**PROBLEM TO SOLVE:** Restate exactly, and only, the lines spanning from the one with "let? shifted := ok_or" to the end of the records below.
──────── PROVIDED RECORDS ────────
(* ===== verification/Prelude.v ===== *)
(** * Mutiny Protocol: a verification library

    Mutiny Protocol is a proof-of-work ledger whose right to mine is held by
    numbered Mining Licenses.  The Rust workspace under [src/crates] has library
    crates for the formats and rules of the consensus and one large crate,
    [mutiny-node], for the node, its wallet and its mining workers.  This library
    models both as executable functions and transition systems and proves what
    makes them correct.

    ** How the program fits together

    A node stores one [DevnetState]: licenses, unspent outputs, dividends,
    offenses, Bitcoin headers, the stored blocks and a mempool.  A miner selects
    pending work, searches the tickets of the epoch for one below the target and
    builds a block (NodeMining); the durable signer releases at most one header
    per ticket (MiningSigner).  A node that receives a block validates it against
    its own state (NodeBlocks), which runs the epochs without a block in between
    (NodeEpoch), the transactions (NodeMempool), the operations (NodeOperations)
    and the four authenticated maps (NodeRoots, Smt).  Peers authenticate each
    other (P2p), share a connection between threads (Duplex), and are limited in
    number (Peers); a synchronisation asks for headers and blocks, replays them
    from genesis and keeps the heavier chain (NodeSync), restoring the mempool
    (NodeReorg).  Mining can be handed to workers: a ticket is reserved in a
    ledger on disk (Ledger), sent to an authenticated worker (WorkerEndpoint,
    WorkerService, WorkerScheduler) and the result is judged (WorkerMining,
    WorkerRuntime).  State is saved in generations that survive crashes
    (Storage); wallets hold keys (Keystore, WalletFiles) and pay from the machine
    with the keys (Wallet), over an air gap (Offline) or through a local server
    (Rpc).

    ** Files

    Foundations.
    - Prelude: results, machine integers, bytes, tactics.  Collections: the parts
      of Rust's library on vectors that the node uses, field update.  Text: lines
      and words of text files.  Files: a file system with failing and interrupted
      calls, and the weakest precondition the durable components are verified
      with.
    - Crypto: crates [mutiny-types] and [mutiny-crypto]; the interfaces [Sha2],
      [Ed25519] and [Argon2].  Sha256: an executable instance of the first.

    Library crates.
    - Codec: [mutiny-codec].  Consensus: [mutiny-consensus].  Smt and State:
      [mutiny-state].  Merkle and Transaction: [mutiny-transaction].  Bitcoin:
      [mutiny-bitcoin].  Protocol and ProtocolRules: [mutiny-protocol], its
      formats and its rules.  P2p: [mutiny-p2p].  Duplex: [mutiny-duplex].
      Keystore: [mutiny-keystore].
    - [mutiny-worker]: Worker (lib.rs), Ledger (ledger.rs), WorkerEndpoint
      (endpoint.rs, reference.rs).

    The node, [mutiny-node/src].
    - State and rules: NodeState and Economy (main.rs), NodePresence
      (presence.rs), NodePunishment (punishment.rs), NodeUtxo (main.rs),
      NodeDividends (dividends.rs), NodeBitcoin (bitcoin_headers.rs), NodePurchase
      (bitcoin.rs), NodeRoots (main.rs), NodeBootstrap (bootstrap.rs).
    - Blocks: NodeEpoch, NodeMempool, NodeOperations (main.rs), NodeBlocks and
      NodePayload (blocksync.rs), NodeMining (main.rs), MiningSigner
      (mining_signer.rs).
    - Chains: NodeReorg and NodeSync (blocksync.rs, main.rs); MainnetWitness and
      MainnetBootstrap (mainnet_bootstrap.rs); NodeMainnet (blocksync.rs, main.rs).
    - Disk: Storage (storage.rs).
    - Workers: WorkerService, WorkerScheduler, WorkerMining, WorkerRuntime (the
      files of these names).
    - Users and peers: Wallet, WalletFiles, Offline, Peers (main.rs; the claims
      of dividends.rs are in Wallet), Rpc (rpc.rs).

    Proofs across components.
    - NodeChain: invariants of accepted blocks.  NodeCore: what of a state the
      consensus reads.  NodeAgreement: miner and validator.  NodeReplay,
      NodeSyncFacts, NodeConverge: replay and synchronisation.  NodeBody: what a
      block hash commits to.  MainnetChain: the first block of Mainnet.  NodeCheck
      and NodeInvariant: [check_state].

    Concrete inputs: NodeDemo, NodeWitness, SignerDemo, KeystoreDemo, WorkerDemo
    and WalletDemo apply the theorems to a development chain.

    ** Conventions

    A function keeps its Rust name; a method [T::f] is [T_f].  A function that
    returns [Result<A, E>] returns [result E A] and [?] is [let?].  What a
    function does to [&mut] arguments is returned next to its result, on errors
    too where callers can see it.  Integers are [Z] with the checked, saturating
    and wrapping operations of the source; bytes are lists.  Vectors keep their
    order; a [BTreeMap] or [HashMap] is a [gmap].  Field projections have a prefix
    per record, given at the top of each file.  The three cryptographic libraries
    are classes; nothing assumes that a hash has no collisions.  A theorem that
    needs a hash to commit to its input names the messages that the code hashes,
    as lists computed from the inputs, and has [collides], a decidable statement
    on these lists, as its alternative: two of the named messages are different
    and have one hash.  Nonces, salts, clocks, I/O faults and the order of threads
    are arguments, so theorems hold for all of them.

    ** What the theorems show

    - Consensus: accepted blocks conserve value and the emission schedule and keep
      the chain consistent ([chain_invariant], [accepted_block_effect]); the state
      that is saved loads again ([saved_states_load]); the stored blocks replay to
      the state ([chain_replays]); a block hash determines the block
      ([accepted_block_unique]); the validator takes the miner's block and
      reaches its state ([miner_validator_agree]); the first Mainnet block is
      accepted exactly when it is the one that the node stages from its witness
      ([mainnet_first_block]); Bitcoin payments are what they claim to be
      ([validate_payment_sound]).
    - Refinements: transactions refine a ledger of signed spends
      ([mempool_refines_ledger]), the difficulty word a sliding window
      ([difficulty_controller_refines]), the sparse root a full tree
      ([sparse_root_correct]), a reservation one atomic step
      ([reserve_is_atomic]).
    - Synchronisation: only validated, heavier chains are adopted, whatever a peer
      sends ([sync_keeps_heaviest]); it ends ([sync_terminates]) and an honest
      heavier peer is followed ([sync_catches_up]); a change of the chain
      restores the transactions that still apply
      ([reorg_restores_consistent_mempool]).
    - Connections: handshakes authenticate ([handshake_authenticates]) and
      complete under every schedule ([handshake_completes]), requests get their
      responses and return, live sessions are bounded, the local server acts only
      for the holder of its token.
    - Crashes: storage and the signer over every fault and every point of
      interruption, the ledger of workers over faults and stopped processes
      ([acknowledged_work_survives]).  The ledger does not sync its directory and
      is not claimed to survive a loss of power; the storage does both.  The
      signer gives no two headers of one ticket away, so that it cannot be
      convicted of that offense ([signer_is_never_convicted]); it does not protect
      a license from the other offenses.
    - Workers: no work is sent before it is reserved, results are judged truly,
      cancelled tickets stay dead.
    - Wallets: sealed seeds open, backups bring keys back and restores overwrite
      nothing, payments are mineable, air-gapped payments equal online ones and
      stay within what the operator agreed to.

    ** Fuel and bounds

    Recursion is structural or on a measure where the source allows it; a loop of
    a parser or a cipher consumes its input, whose length is its fuel
    ([skip_items], [chacha20_chunks]), and a loop on a machine integer has its
    number of digits or bits ([write_varuint], [work_units_loop]).  The nonce
    search of the synthetic Bitcoin chain has an argument [fuel] that runs through
    the functions of the Devnet bootstrap; the source stops at [u32::MAX].  Walks
    over stored Bitcoin headers have one round more than there are headers; the
    walk of the Mainnet bootstrap has [fuel] rounds, and a lemma of MainnetChain
    says that 2004 are enough and more change nothing; the loops over
    empty epochs have the number of epochs that pass, and a lemma of NodeEpoch
    says that they fail only where an epoch fails; a synchronisation has a bound
    on its header rounds that the source does not have, and [sync_terminates] says
    that it is never reached when it is larger than the number of headers missing.

    ** Not modelled

    The command line of main.rs and what it prints; sockets, threads and timers of
    the live network in main.rs (its registries and its messages are modelled);
    the address book of peers; the JSON form of the state; the key file of a
    node's identity in main.rs; fixtures that forge evidence or purchases for the
    development network; the tests.  Debug assertions are not there, their
    contents are proved where they matter.  Checked, saturating and wrapping
    arithmetic is modelled as such; plain increments of heights and epochs, which
    no chain brings to [2^64], are increments of [Z]. *)

From Stdlib Require Export ZArith Lia.
From Stdlib Require Import Strings.Byte Strings.String.
Export Strings.String.StringSyntax.
From stdpp Require Export prelude list gmap sorting.
(* ===== verification/Codec.v ===== *)
(** Crate [mutiny-codec]: big-endian fixed-width integers and the canonical
    LEB128-style VarUInt.

    A writer [fn write_x(out: &mut Vec<u8>, v)] is a function from the buffer
    to the longer buffer.  A reader [fn read_x(input: &mut &[u8])] returns the
    value and the advanced slice; when it fails the cursor is not modelled (no
    caller in the workspace looks at it after an error). *)

From S2P Require Import Prelude.

Inductive DecodeError :=
| UnexpectedEof
| Overflow
| NonCanonicalVarUInt
| VarUIntTooLong.

#[export] Instance DecodeError_eq_dec : EqDecision DecodeError.
Proof. solve_decision. Defined.

(** ** Writers *)

Definition write_u8 (out : bytes) (value : Z) : bytes := out ++ [byte_of_Z value].
Definition write_u16_be (out : bytes) (value : Z) : bytes := out ++ be_bytes 2 value.
Definition write_u32_be (out : bytes) (value : Z) : bytes := out ++ be_bytes 4 value.
Definition write_u64_be (out : bytes) (value : Z) : bytes := out ++ be_bytes 8 value.
Definition write_u256_be (out : bytes) (value : bytes) : bytes := out ++ value.

(** ** Readers *)

Definition take_n (input : bytes) (n : nat) : result DecodeError (bytes * bytes) :=
  if (length input <? n)%nat then Err UnexpectedEof
  else Ok (take n input, drop n input).

Definition read_u8 (input : bytes) : result DecodeError (Z * bytes) :=
  let? (h, input) := take_n input 1 in Ok (be_val h, input).
Definition read_u16_be (input : bytes) : result DecodeError (Z * bytes) :=
  let? (b, input) := take_n input 2 in Ok (be_val b, input).
Definition read_u32_be (input : bytes) : result DecodeError (Z * bytes) :=
  let? (b, input) := take_n input 4 in Ok (be_val b, input).
Definition read_u64_be (input : bytes) : result DecodeError (Z * bytes) :=
  let? (b, input) := take_n input 8 in Ok (be_val b, input).
Definition read_u256_be (input : bytes) : result DecodeError (bytes * bytes) :=
  take_n input 32.

(** ** VarUInt *)

(** The [loop] of [write_varuint]; a [u64] needs at most ten rounds
    ([write_varuint_step] shows that ten are enough). *)
Fixpoint write_varuint_loop (fuel : nat) (out : bytes) (value : Z) : bytes :=
  match fuel with
  | O => out
  | S fuel =>
      let byte := Z.land value 0x7f in
      let value := Z.shiftr value 7 in
      let byte := if negb (value =? 0) then Z.lor byte 0x80 else byte in
      let out := out ++ [byte_of_Z byte] in
      if value =? 0 then out else write_varuint_loop fuel out value
  end.

Definition write_varuint (out : bytes) (value : Z) : bytes := write_varuint_loop 10 out value.

Definition encode_varuint (value : Z) : bytes := write_varuint [] value.
Arguments write_varuint : simpl never.
Arguments encode_varuint : simpl never.

(** The [loop] of [read_varuint].  The guard [consumed >= 10] ends it, so eleven
    rounds are enough and the fuel never runs out. *)
Fixpoint read_varuint_loop (fuel : nat) (original : bytes) (value shift : Z) (consumed : nat)
    : result DecodeError (Z * nat) :=
  match fuel with
  | O => Err VarUIntTooLong
  | S fuel =>
      if (10 <=? consumed)%nat then Err VarUIntTooLong else
      let? byte := ok_or UnexpectedEof (original !! consumed) in
      let payload := Z.land (Z_of_byte byte) 0x7f in
      if (shift =? 63) && (1 <? payload) then Err Overflow else
      if (63 <? shift) && negb (payload =? 0) then Err Overflow else
      let? shifted := ok_or Overflow (checked_shl 64 payload shift) in
      let value := Z.lor value shifted in
      let consumed := S consumed in
      if Z.land (Z_of_byte byte) 0x80 =? 0 then Ok (value, consumed)
      else read_varuint_loop fuel original value (shift + 7) consumed
  end.

Definition read_varuint (input : bytes) : result DecodeError (Z * bytes) :=
  let original := input in
  let? (value, consumed) := read_varuint_loop 11 original 0 0 0 in
  let canonical := encode_varuint value in
  if negb (bytes_eqb canonical (take consumed original)) then Err NonCanonicalVarUInt
  else Ok (value, drop consumed original).

(** ** The fixed-width readers invert the writers *)

Lemma take_n_app n a rest : length a = n -> take_n (a ++ rest) n = Ok (a, rest).
Proof.
  intros Hl. unfold take_n. rewrite length_app, Hl.
  destruct (Nat.ltb_spec (n + length rest) n); [lia|].
  by rewrite take_app_exact, drop_app_exact.
Qed.

Lemma take_n_ok n input a rest :
  take_n input n = Ok (a, rest) -> input = a ++ rest /\ length a = n.
Proof.
  unfold take_n. intros H. inv_ok. bool_to_prop.
  rewrite take_drop, length_take. split; [done|lia].
Qed.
────────
**EXERCISE ANSWER:**
      let? shifted := ok_or Overflow (checked_shl 64 payload shift) in
      let value := Z.lor value shifted in
      let consumed := S consumed in
      if Z.land (Z_of_byte byte) 0x80 =? 0 then Ok (value, consumed)
      else read_varuint_loop fuel original value (shift + 7) consumed
  end.

Definition read_varuint (input : bytes) : result DecodeError (Z * bytes) :=
  let original := input in
  let? (value, consumed) := read_varuint_loop 11 original 0 0 0 in
  let canonical := encode_varuint value in
  if negb (bytes_eqb canonical (take consumed original)) then Err NonCanonicalVarUInt
  else Ok (value, drop consumed original).

(** ** The fixed-width readers invert the writers *)

Lemma take_n_app n a rest : length a = n -> take_n (a ++ rest) n = Ok (a, rest).
Proof.
  intros Hl. unfold take_n. rewrite length_app, Hl.
  destruct (Nat.ltb_spec (n + length rest) n); [lia|].
  by rewrite take_app_exact, drop_app_exact.
Qed.

Lemma take_n_ok n input a rest :
  take_n input n = Ok (a, rest) -> input = a ++ rest /\ length a = n.
Proof.
  unfold take_n. intros H. inv_ok. bool_to_prop.
  rewrite take_drop, length_take. split; [done|lia].
Qed.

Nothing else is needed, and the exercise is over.